YOUR GOAL:
Please repeat the lines below, exactly and only, from the one that holds "(gtNum (Number input) 9 = true" through the one that holds "Hd. apply Ascii.eqb_eq in F. subst a.".

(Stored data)
**********

(** X1, [findSlashPosition]: when the text holds at least [limit] slashes
    (and [limit] is at least 1) the result is the index of the [limit]-th
    slash, the one with exactly [limit - 1] slashes before it; when the
    text holds fewer, or [limit] is 0, the result is 0. *)
Theorem findSlashPosition_nth_slash (value : jsstring) (limit : nat) :
  (1 <= limit <= countSlashes value ->
     exists pre post,
       value = pre ++ slash :: post /\
       countSlashes pre = limit - 1 /\
       findSlashPosition value limit = length pre) /\
  (countSlashes value < limit -> findSlashPosition value limit = 0) /\
  findSlashPosition value 0 = 0.
Proof.
  split; [|split].
  - intros H.
    destruct (findSlashFrom_found value 0 0 limit) as (pre & post & E & F & G);
      try lia.
    exists pre, post. unfold findSlashPosition. simpl in *. repeat split; auto; lia.
  - intros H. apply findSlashFrom_missing. lia.
  - apply findSlashFrom_limit_0.
Qed.

Lemma findSlashPosition_nth_slash_witness :
  (exists pre post,
     js "12/31/2020" = pre ++ slash :: post /\
     countSlashes pre = 2 - 1 /\
     findSlashPosition (js "12/31/2020") 2 = length pre) /\
  findSlashPosition (js "12/31") 2 = 0.
Proof.
  split.
  - apply (proj1 (findSlashPosition_nth_slash (js "12/31/2020") 2)).
    vm_compute. lia.
  - apply (proj1 (proj2 (findSlashPosition_nth_slash (js "12/31") 2))).
    vm_compute. lia.
Defined.

(** X2, [findSlashPosition]: the answer 0 for the first slash is
    ambiguous; it is returned exactly when the text holds no slash at all
    or starts with one. *)
Theorem findSlashPosition_zero_ambiguous (value : jsstring) :
  findSlashPosition value 1 = 0 <->
  countSlashes value = 0 \/ firstIs slash value = true.
Proof.
  split.
  - intros H. destruct (firstIs slash value) eqn:Hf; [now right | left].
    destruct (countSlashes value) eqn:Hc; auto.
    destruct (findSlashFrom_found value 0 0 1) as (pre & post & E & F & _); try lia.
    pose proof (firstIs_slash_count value Hf pre post E).
    unfold findSlashPosition in H. simpl in F. lia.
  - intros [H|H].
    + apply findSlashFrom_missing. lia.
    + destruct value as [|c rest]; [discriminate|].
      simpl in H. apply Ascii.eqb_eq in H. subst c. reflexivity.
Qed.

(** ** Normalised fields *)

Section Normalise.

Lemma Number_dropZeros (s : jsstring) : Number (dropZeros s) = Number s.
Proof.
  unfold Number. induction s as [|c s IH]; auto.
  cbn [dropZeros]. destruct (is_zero c) eqn:E; auto.
  unfold is_zero in E. apply Ascii.eqb_eq in E. subst c.
  rewrite IH. reflexivity.
Qed.

Lemma Number_zero_cons (s : jsstring) : Number (zero :: s) = Number s.
Proof. reflexivity. Qed.

Lemma Number_removeLeadingZero (input : jsstring) :
  Number (removeLeadingZero input) = Number input.
Proof.
  unfold removeLeadingZero, replaceLeadingZeros.
  repeat split_if; auto; cbn [app];
    rewrite ?Number_zero_cons; apply Number_dropZeros.
Qed.

Lemma dropZeros_length (s : jsstring) : length (dropZeros s) <= length s.
Proof.
  induction s as [|c s IH]; simpl; auto.
  destruct (is_zero c); simpl; lia.
Qed.

Lemma dropZeros_lt (s : jsstring) :
  firstIs zero s = true -> length (dropZeros s) < length s.
Proof.
  destruct s as [|c s]; [discriminate|]. simpl. unfold is_zero. intros ->.
  pose proof (dropZeros_length s). lia.
Qed.

Lemma removeLeadingZero_fixed (input : jsstring) :
  doubleZero input = false ->
  (gtNum (Number input) 9 = true -> firstIs zero input = false) ->
  removeLeadingZero input = input.
Proof.
  intros Hd Hz.
  destruct (gtNum (Number input) 9) eqn:E.
  - rewrite removeLeadingZero_big by auto. apply dropZeros_id. auto.
  - rewrite removeLeadingZero_small by auto.
    destruct (firstIs zero input) eqn:F; auto.
    destruct input as [|a [|b t]]; try discriminate.
    + simpl in F. unfold is_zero; simpl. apply Ascii.eqb_eq in F. subst a. reflexivity.
    + simpl in F, Hd. apply Ascii.eqb_eq in F. subst a.
      unfold is_zero in Hd. rewrite Ascii.eqb_refl in Hd. simpl in Hd.
      cbn [dropZeros]. unfold is_zero at 1. rewrite Ascii.eqb_refl.
      cbn [dropZeros]. unfold is_zero. now rewrite Hd.
Qed.
(** * GeradorCardsLinear: the card generator of [cards_llm.py]

    A shallow embedding of the template store ([load_templates]), the
    prompt builder (the [str.replace] chains of the [generate_*] handlers),
    the LLM client ([_call_llm]), the response extractor
    ([_extract_tag_content]) and the asynchronous task runner
    ([_run_llm_async], its [worker] and [on_done]), of the start-up
    ([main], [load_file], the constructor) and of the timer text,
    together with the properties the specification states about them.

    Text is modelled as a list of characters, a character being a code
    point in 0..255 (Latin-1), with Python's character classes on that
    range. *)

From Stdlib Require Import Ascii String List Bool Arith Lia NArith ZArith.
From Stdlib Require Import DecimalString DecimalN.
From stdpp Require Import base option list gmap strings.
Import ListNotations.
(** ** The handler of dashboard.py *)

(** Every outcome of the handler of dashboard.py: the id 0 is answered
    before any query; an id outside 64 bits fails at the summary query, and
    so does a summary statement that overflows; without a summary the
    answer is "Employee not found"; and with a summary the test
    [if not summary] raises on the truth value of the [Series], so that no
    dashboard is ever returned. *)
Theorem fasthtml_dashboard_outcomes (w : world) (employee_id : Z) :
  Dashboard.employee_dashboard w employee_id
  = if employee_id =? 0 then ([], Return PleaseSelect)
    else if Py.in_int64 employee_id then
      match Store.summary_query (db w) employee_id with
      | Some [] => ([SqlSummary employee_id], Return EmployeeNotFound)
      | Some (_ :: _) => ([SqlSummary employee_id], Raise ValueError)
      | None => ([SqlSummary employee_id], Raise QueryError)
      end
    else ([], Raise QueryError).
Proof.
  unfold Dashboard.employee_dashboard, int_truthy.
  destruct (employee_id =? 0); [reflexivity | ]. cbn [negb].
  change (Dashboard.get_employee_summary w employee_id)
    with (Main.get_employee_summary w employee_id).
  destruct (Py.in_int64 employee_id) eqn:H.
  - rewrite (main_get_employee_summary_eq w employee_id H).
    destruct (Store.summary_query (db w) employee_id) as [[ | r df] | ];
      reflexivity.
  - rewrite (main_get_employee_summary_overflow w employee_id H).
    reflexivity.
Qed.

**********

WRITTEN RESPONSE:
  (gtNum (Number input) 9 = true -> firstIs zero input = false) ->
  removeLeadingZero input = input.
Proof.
  intros Hd Hz.
  destruct (gtNum (Number input) 9) eqn:E.
  - rewrite removeLeadingZero_big by auto. apply dropZeros_id. auto.
  - rewrite removeLeadingZero_small by auto.
    destruct (firstIs zero input) eqn:F; auto.
    destruct input as [|a [|b t]]; try discriminate.
    + simpl in F. unfold is_zero; simpl. apply Ascii.eqb_eq in F. subst a. reflexivity.
    + simpl in F, Hd. apply Ascii.eqb_eq in F. subst a.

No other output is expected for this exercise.